Ability to adapt to seasonal change
The Old Mutual Managed Alpha Equity Fund, with its highly diverse holdings comprising approximately 80 counters, is a good option for investors who are looking for impressive returns.
aconsistently top-quartile domestic general equity fund significantly different to its predominantly bottom-up style peers is the Old Mutual Managed Alpha Equity Fund from Old Mutual Investment Group’s Customised Solutions boutique. Its main legs are its highly active management, stability, consistency of performance, and objectivity in its portfolio construction.
Launched in December 1998, the fund’s primary aim is to achieve steady capital growth and a higher return than the average general equity fund. The fund has generated an admirable annualised 15.5% since inception, 10.9% over 10 years, 13.7% over seven, 14% over five, and 7.2% over three.
Portfolio managers Saliegh Salaam, Grant Watson and Warren McLeod have operated as a closely knit team for more than a decade. Their investment process is a proprietary systematic one which encompasses financial statement data, macro-economic variables and a strong focus on risk diversification.
In addition to co-managing the Managed Alpha Equity Fund, Watson is the joint boutique head of the Old Mutual Investment Group Customised Solutions boutique along with John Gilchrist. The Customised Solutions boutique has more than R110bn in assets under management. Salaam is responsible for Customised Solutions’ Shari’ah-compliant fund offerings across the equity and multi-asset class ranges, both locally and globally, and is the lead manager for some of the boutique’s specialist equity funds.

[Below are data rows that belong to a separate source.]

(** An ask and its history. *)
Definition tracked (rt : Runtime) (a : Asks) (id : K) (x : Ask) (h : list AskEvent) : Prop :=
  ∃ h', h = Begun id (as_i x) (as_ctx x) (as_msg x) :: h' ∧
    (∀ s k, sent_by a id s k → inbox rt s !! k = Some (delivery (nm (as_i x)) (as_ctx x) (as_msg x))) ∧
    progress_ok rt a id (as_i x) (as_ctx x) (as_msg x) (as_progress x) h'.

(** The state of the actor is in the hands of the running mailbox. *)
Definition actor_state (rt : Runtime) (a : Asks) (st : State) : Prop :=
  (∀ s, ak_mail a !! s = Some (g, MRunning) → st = state_after' (take (handled a s) (inbox rt s))) ∧
  ((∀ s, ak_mail a !! s ≠ Some (g, MRunning)) → st = initial).

(** The parts of the invariant that are not about single asks. *)
Record silo_inv (rt : Runtime) (a : Asks) : Prop := {
  si_conc : conc_inv (mkConc rt (ak_others a) (ak_mail a));
  si_inbox : inbox_inv rt;
  si_handled : ∀ s, (handled a s ≤ length (inbox rt s))%nat;
  si_sent : ∀ id s k, sent_by a id s k →
    (∃ p, ak_mail a !! s = Some (g, p)) ∧ (k < length (inbox rt s))%nat ∧ is_Some (ak_asks a !! id);
  si_inj : ∀ id s k s' k', sent_by a id s k → sent_by a id s' k' → s' = s ∧ k' = k }.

Watson is involved in driving the boutique investment process, developing and implementing its investment process, and managing portfolio strategy across the hedge fund, general equity, specialist equity and multi-asset class range. McLeod is responsible for constructing and managing portfolios.
“The Managed Alpha Equity Fund is euphemistically modelled on Charles Darwin’s credo of ‘You will need to adapt, or you will die,’” Salaam explains. “It consistently adapts to the changing seasons in the market.”
“We are neither crystal ball gazers nor focused on any one world view. We watch developments closely; we consistently adjust the portfolio to leverage the greatest possible rewards; and this typically would be to capture upward momentum, reduce risk, or bring a yield component into the portfolio.”
Many rival managers, Salaam points out, would look in isolation at a single share or two, and do an in-depth analysis into it. The Managed Alpha Equity fund team, in contrast, focuses primarily on themes and how they might affect a sector or stock. These would include external shocks, market movements, currency changes and interest rate movements.
“For example, if the US were to abandon its historical position on the strong dollar that would be material to us. Portfolio manager Portfolio manager Portfolio manager Likewise, we’d be concerned about the impact on the rand if the finance minister were to be fired,” Salaam says.
Typical instances requiring major adjustments in the past year or two were various currency shocks, the agreement by oil producers to cut production, the commodities rebound, Nenegate, Brexit and Trump.
The fund’s team places considerable emphasis on newsflow in identifying these themes, Watson says. “The essence of what we do is to identify the themes driving the market, including and over and above valuation and profitability. These themes are important and are the major market drivers that indicate what investors are looking for. For example, these could be high yield environments, low yield environments, value environments, good and bad. The dynamic nature of our investment process allows us to adapt to these changing themes through time as their significance varies through time.
“Also important is to identify disconnects between the economy and shares. The way a share reacts to a particular situation is not necessarily the representation of that share’s true value,” he adds.
The difference in outcomes consequently between other funds and the Managed Alpha Equity Fund, says Watson, is that they tend to have polarised outcomes, with huge outperformance or huge underperformance. “In our case there’d be significant stability with consistency in performance.”
The Managed Alpha Equity Fund tends to have highly diverse holdings in its portfolio, comprising around 80 counters, compared with the average general equity fund’s 30 to 40. Inherent in the former is a highly concentrated core portfolio with close interaction between shares that are held.
A breakdown of the portfolio by sector composition at end December showed resources at 20.2%, financial at 19.2%, industrials at 58.9%, and liquid assets at 1.7%.
Top holdings were Naspers* (14.6%), Sasol (4.1%), British American Tobacco (BAT, at 3.4%), MTN (3.2%), Bidvest (3%), Steinhoff (2.8%), Anglo American (2.7%) and BHP Billiton (2.7%).
The fund is actually underweight Naspers*, says Salaam, in spite of it heading the list. “Its weighting in terms of our benchmark, the Swix, is 17% to 18%, and we’re below it. The fund is also underweight Steinhoff. “We like BAT because of its consistent overall profitability, it has a lot of cash, and investors are being rewarded. And we like Anglo and BHP because the market is rewarding commodity companies and those geared to the global economic cycle and global economic recovery.”
The portfolio is underweight financials, he says, mainly because they’re not set to benefit significantly in the present environment.